Coming off Invega/Xeplion (paliperidone) injections v 12

My whole face and forehead/head feel numb, even my jaw. I feel some sort of pressure also, something it’s happening, but I don’t know if it’s good or a bad thing..
If my memory serves me right, I've read you're at the psych ward, what sort of medications are they giving you?
 
I made this observation to someone yesterday. They lock you up for like however long and your desperate to leave, in my case I was still mildy delusional they gave me a peace of paper thay listed side effects, and dangled "you can leave, but we just need you to take this injection, it last for month " I was clueless took it, they discharged me. 2 weeks later all the side affects hit , and at that point no hospital or mental health facility has any effective treatment to end your suffering.

So like most people here, you find ways to die, and one only hopes you dont, and you come put the other side like me and others.

But unfortunately I dont think suicide is uncommon from these injections

We lost @rawbanna 😢

Its devastating

Thanks for ummn listening man and showing your compassion for people you dont relate to suffering.

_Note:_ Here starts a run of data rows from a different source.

Definition existsSync (path : string) (m : Machine H) : completion value * Machine H :=
  let '(exists_, m) := letVar (VBool false) m in
  let '(p, m) := hostCall (getInfoAsync FileSystem path None) PObj m in
  let '(p1, m) :=
    then_ p
      (Some (fun info st =>
               match info with
               | PObj info => (Return PUndef, <[exists_ := get info "exists"]> st)
               | PStr _ => (Return PUndef, <[exists_ := VUndef]> st)
               | PUndef => (Throw (TypeError "info is undefined"), st)
               end))
      None m in
  let '(_, m) :=
    catch_ p1 (fun _ st => (Return PUndef, <[exists_ := VBool false]> st)) m in
  (Return (readVar exists_ m), m).

Definition readFileSync (path : string) (encoding : option string)
    (m : Machine H) : completion value * Machine H :=
  let encoding := fs.defaulted "utf8" encoding in
  let '(content, m) := letVar (VStr "") m in
  let '(p, m) :=
    hostCall (readAsStringAsync FileSystem path
                {[ "encoding" := fs.encodingOption FileSystem encoding ]}) PStr m in
  let '(p1, m) :=
    then_ p
      (Some (fun data st =>
               match data with
               | PStr data => (Return PUndef, <[content := VStr data]> st)
               | PObj _ | PUndef => (Return PUndef, <[content := VUndef]> st)
               end))
      None m in
  let '(_, m) :=
    catch_ p1
      (fun error st =>
         (Throw (Error ("Failed to read file at " +:+ path +:+ ": " +:+ message error)),
          st)) m in
  (Return (readVar content m), m).

End SyncFacade.
End Loop.

(** ** Two hosts

    [MemHost] is an in-memory file system that answers the eight
    primitives; it is the host on which the contracts assumed below are
    shown to be satisfiable.  Its info objects have the properties
    [expo-file-system] documents for [getInfoAsync]: [exists], [uri],
    [isDirectory] and, for what exists, [modificationTime] and [size].  [TraceHost] records the calls it receives
    and answers all of them the same way; it shows what the facade sends. *)

Module MemHost.

Inductive node : Type :=
| File (content : string) (mtime : Z)
| Dir (mtime : Z).

Record Mem : Type := MkMem { nodes : gmap string node; clock : Z }.

Definition empty : Mem := MkMem ∅ 0.

Fixpoint dirname_go (p : string) : option string :=
  match p with
  | EmptyString => None
  | String c r =>
      match dirname_go r with
      | Some d => Some (String c d)
      | None => if Ascii.eqb c "/"%char then Some EmptyString else None
      end
  end.

(** The path without its last segment; the root is the empty path. *)
Definition dirname (p : string) : string :=
  match dirname_go p with
  | Some d => d
  | None => ""
  end.

Fixpoint ancestors (fuel : nat) (p : string) : list string :=
  match fuel with
  | O => []
  | S fuel' =>
      let d := dirname p in
      if bool_decide (d = "") then [] else d :: ancestors fuel' d
  end.

Definition isDir (m : Mem) (p : string) : bool :=
  bool_decide (p = "") ||
  match nodes m !! p with
  | Some (Dir _) => true
  | _ => false
  end.

Definition isFileNode (m : Mem) (p : string) : bool :=
  match nodes m !! p with
  | Some (File _ _) => true
  | _ => false
  end.

Definition hostError (msg : string) : error := {| name := "HostError"; message := msg |}.

Definition put (p : string) (n : node) (m : Mem) : Mem :=
  MkMem (<[p := n]> (nodes m)) (clock m + 1).

Definition read (p : string) (_ : obj) : Async Mem string :=
  fun m =>
    match nodes m !! p with
    | Some (File c _) => (Fulfilled c, m)
    | Some (Dir _) => (Rejected (hostError (p +:+ " is a directory")), m)
    | None => (Rejected (hostError (p +:+ " does not exist")), m)
    end.

Definition write (p data : string) (_ : obj) : Async Mem unit :=
  fun m =>
    match nodes m !! p with
    | Some (Dir _) => (Rejected (hostError (p +:+ " is a directory")), m)
    | Some (File _ _) => (Fulfilled tt, put p (File data (clock m)) m)
    | None =>
        if isDir m (dirname p)
        then (Fulfilled tt, put p (File data (clock m)) m)
        else (Rejected (hostError ("directory " +:+ dirname p +:+ " does not exist")), m)
    end.

Definition delete_ (p : string) : Async Mem unit :=
  fun m =>
    match nodes m !! p with
    | Some _ => (Fulfilled tt, MkMem (delete p (nodes m)) (clock m + 1))
    | None => (Rejected (hostError (p +:+ " does not exist")), m)
    end.

Definition getInfo (p : string) (options : option obj) : Async Mem obj :=
  fun m =>
    let wantSize :=
      match options with
      | Some o => truthy (get o "size")
      | None => false
      end in
    match nodes m !! p with
    | Some (File c t) =>
        let info : obj :=
          {[ "exists" := VBool true; "uri" := VStr p;
             "isDirectory" := VBool false; "modificationTime" := VNum t ]} in
        (Fulfilled (if wantSize
                    then <["size" := VNum (Z.of_nat (String.length c))]> info
                    else info), m)
    | Some (Dir t) =>
        (Fulfilled {[ "exists" := VBool true; "uri" := VStr p;
                      "isDirectory" := VBool true; "modificationTime" := VNum t ]}, m)
    | None =>
        (Fulfilled {[ "exists" := VBool false; "uri" := VStr p;
                      "isDirectory" := VBool false ]}, m)
    end.
(** * Project workspaces: atomic creation and the schema guard

    A shallow embedding of [project_creator/project_creator.py], of the
    registry in [project_overview/canonical_schema.py] and of the command
    line in [project_creator/cli.py].

    - Python [str] values are [string]s, one [ascii] per code point (the
      model covers code points below 256).
    - Values decoded from JSON are the inductive [value].
    - The base projects directory is a finite map from entry names to nodes;
      a workspace directory is a record of what the program reads and writes
      below it (sub-directories, [manifest.json], [library.db],
      [logs/project.log]).
    - A SQLite database is its catalogue of tables (names and column
      names) and the marker table [schema_meta]: its rows of text, in
      order, and whether its key is unique. Names of tables and columns
      resolve without regard to case; how [PRAGMA table_info] parses a
      name that is spliced into it is left to the environment.
    - Stateful code runs in a state-and-exception monad over a [World] that
      records every file-system state the run goes through; mutating
      operations may fail as an oracle of the environment decides, and
      printing on the standard output may fail as the environment decides
      for the text. *)

From Stdlib Require Import String Ascii NArith List Bool Lia.
From stdpp Require Import base option strings list gmap fin_maps sorting.
Lemma grid_shape_row {A : Type} (n : nat) (g : list (list A)) (r : Z) :
  grid_shape n g -> (0 <= r < Z.of_nat n)%Z ->
  exists row, at_index g r = Some row /\ length row = n.
Proof.
  intros [Hlen Hrows] Hr.
  destruct (@at_index_Some _ g r) as [row Hrow]; [lia|].
  exists row. split; [exact Hrow|].
  rewrite Forall_forall in Hrows. apply Hrows. eapply at_index_In; eauto.
Qed.

Lemma pushData_shape (n : nat) (g : list (list (Bucket num))) (r l : Z)
      (point : Sample num) :
  grid_shape n g -> (0 <= r < Z.of_nat n)%Z -> (0 <= l < Z.of_nat n)%Z ->
  exists g', pushData g r l point = Some g' /\ grid_shape n g'.
Proof.
  intros Hg Hr Hl. pose proof Hg as [Hlen Hrows].
  destruct (grid_shape_row Hg Hr) as (row & Hrow & Hn).
  destruct (@at_index_Some _ row l) as [b Hb]; [lia|].
  unfold pushData. rewrite Hrow, Hb. eexists. split; [reflexivity|].
  split.
  - rewrite set_index_length; lia.
  - rewrite Forall_forall in *. intros row' Hin.
    apply set_index_In in Hin. destruct Hin as [->|Hin]; [|auto].
    rewrite set_index_length; lia.
Qed.

Lemma assignAll_shape (cfg : Config num) (rpmB loadB : list num)
      (points : list (Sample num)) (g : list (list (Bucket num))) :
  grid_shape (BUCKET_COUNT cfg) g ->
  exists g', assignAll cfg rpmB loadB g points = Some g'
             /\ grid_shape (BUCKET_COUNT cfg) g'.
Proof.
  revert g. induction points as [|point rest IH]; intros g Hg; simpl; [eauto|].
  unfold assignPoint.
  destruct (getBucketIndex_range cfg (rpm point) rpmB) as [Hr|Hr];
    destruct (getBucketIndex_range cfg (load point) loadB) as [Hl|Hl].
  - rewrite Hr. simpl. auto.
  - rewrite Hr. simpl. auto.
  - rewrite Hl, andb_false_r. auto.
  - replace (negb (_ =? -1)%Z && negb (_ =? -1)%Z) with true.
    + destruct (pushData_shape point Hg Hr Hl) as (g' & -> & Hg'). auto.
    + symmetry. apply andb_true_iff.
      split; apply negb_true_iff, Z.eqb_neq; lia.
Qed.

Lemma estimateAt_shape (n : nat) (delayTable : list (list (option num))) (r l : Z) :
  grid_shape n delayTable -> (0 <= r < Z.of_nat n)%Z -> (0 <= l < Z.of_nat n)%Z ->
  estimateAt delayTable r l = Null \/ exists ms, estimateAt delayTable r l = Delay ms.
Proof.
  intros Hg Hr Hl.
  destruct (grid_shape_row Hg Hr) as (row & Hrow & Hn).
  destruct (@at_index_Some _ row l) as [c Hc]; [lia|].
  unfold estimateAt. rewrite Hrow, Hc. destruct c; eauto.
Qed.

(** C10. [getBucketIndex] returns -1 or an index below [BUCKET_COUNT], so
    on grids of [BUCKET_COUNT] rows and columns [assignToBuckets] reads and
    writes existing cells only, and the validator's table lookup always
    finds a cell ([null] or a delay). *)
Theorem bucket_access_in_range (a : Analyzer num)
        (delayTable : list (list (option num))) :
  grid_shape (BUCKET_COUNT (config a)) (buckets a) ->
  grid_shape (BUCKET_COUNT (config a)) delayTable ->
  (forall value boundaries,
      getBucketIndex (config a) value boundaries = (-1)%Z
      \/ (0 <= getBucketIndex (config a) value boundaries
          < Z.of_nat (BUCKET_COUNT (config a)))%Z)
  /\ (exists a', assignToBuckets a = Some a'
                 /\ grid_shape (BUCKET_COUNT (config a)) (buckets a'))
  /\ (forall point,
         let r := getBucketIndex (config a) (rpm point) (rpmBoundaries a) in
         let l := getBucketIndex (config a) (load point) (loadBoundaries a) in
         r <> (-1)%Z -> l <> (-1)%Z ->
         (estimateAt delayTable r l = Null
          \/ exists ms, estimateAt delayTable r l = Delay ms)
         /\ visitLinear a delayTable point <> Thrown).
Proof.
  intros Hb Ht. split; [intros; apply getBucketIndex_range|]. split.
  - unfold assignToBuckets.
    destruct (@assignAll_shape (config a) (rpmBoundaries a) (loadBoundaries a)
                (data a) (buckets a) Hb) as (g' & -> & Hg').
    eexists. split; [reflexivity | exact Hg'].
  - intros point r l Hr Hl. subst r l.
    destruct (getBucketIndex_range (config a) (rpm point) (rpmBoundaries a))
      as [?|Hr']; [contradiction|].
    destruct (getBucketIndex_range (config a) (load point) (loadBoundaries a))
      as [?|Hl']; [contradiction|].
    pose proof (estimateAt_shape Ht Hr' Hl') as He.
    split; [exact He|].
    unfold visitLinear.
    destruct (_ || _); [discriminate|].
    destruct He as [->|[ms ->]]; [discriminate|].
    destruct (foundLinear _ _); discriminate.
Qed.

End BucketerProofs.

Section TableProofs.

Context {num : Type} `{Number num}.
Local Open Scope num_scope.

Lemma forEach_Some {A B : Type} (f : A -> option B) (g : A -> B) (l : list A) :
  (forall x, In x l -> f x = Some (g x)) -> forEach f l = Some (map g l).
Proof.
  induction l as [|x l IH]; intros Hf; simpl; [reflexivity|].
  rewrite (Hf x) by now left. rewrite IH; [reflexivity|].
  intros y Hy. apply Hf. now right.
Qed.

Lemma nth_error_map_seq {B : Type} (g : nat -> B) (n i : nat) :
  (i < n)%nat -> nth_error (map g (seq 0 n)) i = Some (g i).
Proof.
  intros Hi. rewrite nth_error_map, nth_error_seq.
  destruct (Nat.ltb_spec i n); [reflexivity | lia].
Qed.

Lemma tableCell_shape (n : nat) (g : list (list (Bucket num))) (i j : nat) :
  grid_shape n g -> (i < n)%nat -> (j < n)%nat ->
  exists bucket,
    bucketAt g i j = Some bucket
    /\ tableCell g i j = Some (roundedDelay (median (bucket_delays bucket))).
Proof.
  intros Hg Hi Hj.
  destruct (@grid_shape_row _ n g (Z.of_nat i) Hg) as (row & Hrow & Hn); [lia|].
  destruct (@at_index_Some _ row (Z.of_nat j)) as [b Hb]; [lia|].
  exists b. unfold tableCell, bucketAt. rewrite Hrow, Hb.
  unfold at_index in Hrow, Hb.
  destruct (Z.ltb_spec (Z.of_nat i) 0); [lia|].
  destruct (Z.ltb_spec (Z.of_nat j) 0); [lia|].
  rewrite Nat2Z.id in Hrow, Hb. now rewrite Hrow, Hb.
Qed.
(** * IPCovSmearing: binned covariance smearing of track parameters

    A shallow embedding of [modules/IPCovSmearing.cc].  The module loads one
    5x5 covariance matrix per (pt bin, eta bin) from a parametrisation file,
    converts its units, inflates the bins below the lowest pt edge, stores the
    matrix together with its Cholesky factor, and then smears every input
    track by [L * r] in the basis (d0, z0, phi, theta, qoverp).

    Conventions of the embedding:
    - a C++ [double] (and a [float] cell of a candidate) is a real number of
      [R]: the theorems are about the exact arithmetic that the code rounds.
      The scan over the bin edges is generic in the comparison and is also
      run on binary64 values.  Where an operation on doubles leaves the
      real numbers (a division by zero, the logarithm of a number that is
      not positive) the code goes on with a NaN or an infinity; the model
      stops there with [not_finite], so that a turn of [Process] that ends
      in [Ok] is one whose doubles are all real numbers.  The one NaN the
      code looks at, in the assertion on the reconstructed pt, fails that
      assertion in the model too;
    - an [int] is an integer of [Z].  The recursion of [getValidBins] is the
      one place where an [int] is decremented without a bound, and the model
      reports the decrement that leaves the 32-bit range; the miss counter
      is counted in [Z];
    - [std::map] is a finite map of stdpp, and the nested maps are nested;
    - exceptions, failed assertions and undefined behaviour are the failures
      of a [result]; member variables are the fields of a record that is
      passed along; candidates live in a store and are named by address;
    - what belongs to ROOT or Eigen is taken by its documented behaviour:
      a [TFile] that opened is the finite map of its named matrices,
      [cov.llt()] is a parameter of [Init], and a [TLorentzVector] is read
      and written in the coordinates (pt, eta, phi, m).

    The helpers of [modules/HDF5Writer.cc] that name the output files and
    collect the tracks of a jet are embedded after the module, in
    [HDF5Writer]. *)

From Stdlib Require Import Reals Lra Lia ZArith List Ascii String.
From Stdlib Require Floats.
From stdpp Require Import gmap strings pretty sorting.

Local Open Scope Z_scope.

(** ** Outcomes of a call *)

Inductive failure : Type :=
| invalid_argument (what : string)   (* std::invalid_argument *)
| logic_error (what : string)        (* std::logic_error *)
| out_of_range                       (* std::map::at on a missing key *)
| assertion_failed                   (* assert(...) *)
| null_dereference                   (* TObjArray::At gave no object *)
| signed_overflow                    (* an int left its range: undefined *)
| not_finite                         (* a double is a NaN or an infinity *)
| still_running.                     (* the recursion budget is used up *)

Inductive result (A : Type) : Type :=
| Ok (a : A)
| Fail (e : failure).
Arguments Ok {A} a.
Arguments Fail {A} e.

(** Sequencing stops at the first failure; [x ← r; k] is stdpp's notation. *)
#[global] Instance result_bind : MBind result :=
  fun A B (k : A -> result B) (r : result A) =>
    match r with
    | Ok a => k a
    | Fail e => Fail e
    end.

(** The least value of an [int]. *)
Definition INT_MIN : Z := - 2 ^ 31.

Need more peiple in the world like that.
Yeah of course man. I don’t doubt for a second this drug has blood all over its hands. Big pharma and all that but no one wants to read another rant about big pharma. I empathize. I was actually put on a medication that stole over a year of my life. For over a year I slept 18 hours a day. Could only open my eyes to eat, use the restroom and smoke a bowl trying to enjoy the hours of waking. Long story. I guess reading your guys struggle with this kind of hit a nerve for me because I still get angry when I think off all of that time stolen from me. It’s fucked. And on top of that I finally was on the verge of suicide and I brought it up to the doctor and you know what he said? “Oh yeah that’s super common. It happens to like 25% of people who take it. Like how THE FUCK did you not warn me that could happen so easily
 
Because:

1: i never needed that drug in the first place, because i was completely normal (never had psychosis neither mania)

2: They “cold blood” me with the injection without letting my brain adjust with oral pills trial.

3: They chosed the MAX dose aviable for this depot (50mg).

So i’am not surprised my brain got so shocked by that “malpratice”, but it’s more likely they tried to kill me at the end.
Should be a crime to give this to people who don’t need it/are uninformed. Like every prescription drug has a million side effects that they have to list but (god willing) there is enough uncorrupted oversight to prevent drugs from getting through that are like this. I always knew antipsychotics really mess with the body but this stuff is unhinged. Is like you have bugs in your house but to get rid of them you pour a bunch of gas and light a match
 
Should be a crime to give this to people who don’t need it/are uninformed. Like every prescription drug has a million side effects that they have to list but (god willing) there is enough uncorrupted oversight to prevent drugs from getting through that are like this. I always knew antipsychotics really mess with the body but this stuff is unhinged. Is like you have bugs in your house but to get rid of them you pour a bunch of gas and light a match
I just had panic attacks that were already healed so basically i was completely healthy again and never had voices or delusions. They just Made me “pay a ticket” to go back to my home, but they never told me the price of The ticket was literally my life. They keept me 3 weeks into isolation section, of course even if they were told me about “Yeah, you know.. We just have to amputee one of your arms so we can let you go back to your home” kinda i would agree anyways becuse MAAN you are keeping me capti e against my will into isolation section of course i would agree to anything in order to be able to left that place.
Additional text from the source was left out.